The grocery list is comprehensive and includes everything you need to make all meals on the plan. I’ve even included brand recommendations of products I love and use often. Cross check your cabinets because many condiments you’ll notice I use often, so you may already have a lot of them.

And last, but certainly not least, this meal plan is flexible and realistic. There’s plenty of wiggle room for cocktails, healthy snacks, dessert and dinner out. And if necessary, you can move some things around to make it work with your schedule. Please let me know if you’re using these plans, this will help me decide if I should continue sharing them!

MONDAY (5/20)
B: Loaded Baked Omelet Muffins (2) with 1 cup strawberries (0)
L: Spiralized Greek Cucumber Salad with Lemon and Feta (7)
D: Skinny Baked Broccoli Macaroni and Cheese (8) with a green salad (2)*
Totals: Freestyle™ SP 19, Calories 868**

TUESDAY (5/21)
B: Loaded Baked Omelet Muffins (2) with an orange (0)
L: LEFTOVER Skinny Baked Broccoli Macaroni and Cheese (8) with 8 carrot sticks (0)
D: Low Carb Chicken Enchilada Roll Ups (5) with Warm Mexican Corn Salad (4)
Totals: Freestyle™ SP 19, Calories 940**

WEDNESDAY (5/22)
B: Loaded Baked Omelet Muffins (2) with 1 cup strawberries (0)
L: LEFTOVER Skinny Baked Broccoli Macaroni and Cheese (8) with 8 carrot sticks (0)
D: Grilled Balsamic Steak with Tomatoes and Arugula (5)*** with Potato and Green Bean Salad (5)

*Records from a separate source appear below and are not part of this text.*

(** * Chicago Taxi fare app: a shallow embedding of [app.py]

    The Streamlit script [app.py] loads a pickled fare model and two
    aggregate tables, builds one input dictionary from a form, asks the
    model for a fare and shows it next to the historical average.

    The file has these parts.
    - [float64], [exn], [result]: the values and errors the script and the
      model exchange.
    - [Core], [Binary64]: the fare model (feature encoder and online
      regressor).  Its code is not part of [app.py]; it is modelled from
      the specification and every such definition says so.  [Core] is
      the prediction path over exact rationals and stands for the model
      object in runs of the script; [Binary64] is the model on floats.
    - [Form], [App]: the script, that is resource loading, the calculator
      tab and the dashboard tab, as a writer of user-interface events
      with exceptions and [st.stop].  The model object is a parameter.
    - [Scenario]: concrete trips, tables and file systems.
    - [Binary64Facts], [AppFacts], [ScriptFacts]: what is proved. *)

From Stdlib Require Import ZArith NArith QArith Qabs Qround Lqa Lia List String Bool.
From Stdlib Require Import SpecFloat.
Import ListNotations.

Local Open Scope Q_scope.

(* ================================================================= *)
(** ** Values and errors *)

(** A Python [float].  Finite values are idealised as exact rationals:
    rounding and overflow are outside this model.  The three non-finite
    values are kept because a caller can hand them to the model. *)
Inductive float64 : Type :=
| Fin (q : Q)
| Inf (negative : bool)
| NaN.

Definition is_finite (f : float64) : bool :=
  match f with Fin _ => true | _ => false end.

(** [float(z)] for a Python [int]. *)
Definition float_of_int (z : Z) : float64 := Fin (inject_Z z).

(** [a - b] on floats. *)
Definition fsub (a b : float64) : float64 :=
  match a, b with
  | NaN, _ | _, NaN => NaN
  | Fin x, Fin y => Fin (x - y)
  | Fin _, Inf s => Inf (negb s)
  | Inf s, Fin _ => Inf s
  | Inf s, Inf t => if Bool.eqb s t then NaN else Inf s
  end.

(** The exceptions that occur in the script and in the model. *)
Inductive exn : Type :=
| FileNotFoundError
| KeyError (key : string)
| IndexError
| AttributeError (attr : string)
| MalformedInput
| ValueError
| ZeroDivisionError
| OtherError (what : string).

(** A computation that returns or raises. *)
Inductive result (A : Type) : Type :=
| Ok (a : A)
| Raise (e : exn).
Arguments Ok {A} a.
Arguments Raise {A} e.

Definition rbind {A B : Type} (r : result A) (k : A -> result B) : result B :=
  match r with
  | Ok a => k a
  | Raise e => Raise e
  end.

Declare Scope result_scope.
Delimit Scope result_scope with result.
Notation "x <- r ;; k" := (rbind r (fun x => k))
  (at level 61, r at next level, right associativity) : result_scope.

(* ================================================================= *)
(** ** The four trip fields *)

(** The input dictionary has exactly the keys ["km"], ["min"], ["hour"]
    and ["day"]; the same four names index the encoder statistics, the
    encoded vector and the weights. *)
Record Fields (A : Type) : Type := mkFields {
  km : A;
  min : A;
  hour : A;
  day : A
}.
Arguments mkFields {A} _ _ _ _.
Arguments km {A} _.
Arguments min {A} _.
Arguments hour {A} _.
Arguments day {A} _.

Definition fields_map {A B : Type} (f : A -> B) (x : Fields A) : Fields B :=
  mkFields (f (km x)) (f (min x)) (f (hour x)) (f (day x)).

Definition fields_zip {A B C : Type} (f : A -> B -> C)
  (x : Fields A) (y : Fields B) : Fields C :=
  mkFields (f (km x) (km y)) (f (min x) (min y))
           (f (hour x) (hour y)) (f (day x) (day y)).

Totals: Freestyle™ SP 20, Calories 914**

THURSDAY (5/23)
B: Loaded Baked Omelet Muffins (2) with an orange (0)
L: LEFTOVER Grilled Balsamic Steak with Tomatoes and Arugula (5) with Potato and Green Bean Salad (5)
D: Grilled Cumin Spiced Pork Tenderloin (3) with Fiesta Bean Salad (4)
Totals: Freestyle™ SP 19, Calories 1,092**

FRIDAY (5/24)
B: 6 ounces Greek yogurt (0) with ½ cup mixed berries (0) 1 tablespoon chopped pecans (2)
L: LEFTOVER Grilled Balsamic Steak with Tomatoes and Arugula (5)* with Potato and Green Bean Salad (5)
D: Basil-Parmesan Salmon (3) with ¾ cup brown rice (5) and Roasted Asparagus (0)
Totals: Freestyle™ SP 20, Calories 1,035**

SATURDAY (5/25)
B: Whole Wheat Pancakes (5) with 1 tablespoon maple syrup (3) and 1 cup mixed berries (0)
L: Naked Greek Feta-Zucchini Turkey Burgers (5) and Grilled Rainbow Peppers with Herb Cream Cheese (3)
D: DINNER OUT!

Totals: Freestyle™ SP 16, Calories 623**

SUNDAY (5/26)
B: Roasted Strawberry Banana Bread (3) and 1 cup cantaloupe (0)
L: Chilled Italian Shrimp Tortellini Pasta Salad (6)
D: Buffalo Turkey Cheeseburger with Blue Cheese Broccoli Slaw (8) with Low Carb Potato Salad (4)

Totals: Freestyle™ SP 21, Calories 1,087**

*This is just a guide, women should aim for around 1500 calories per day. Here’s a helpful calculator to estimate
your calorie needs. I’ve left plenty of wiggle room for you to add more food such as coffee, beverages, fruits,
snacks, dessert, wine, etc.
**Green salad includes 4 cups mixed greens, 2 scallions, ½ cup each: tomatoes, cucumber, carrots, chickpeas and
½ cup light vinaigrette.
***Leave 2 servings of salad undressed (and put on the side) for leftovers Thurs/Fri.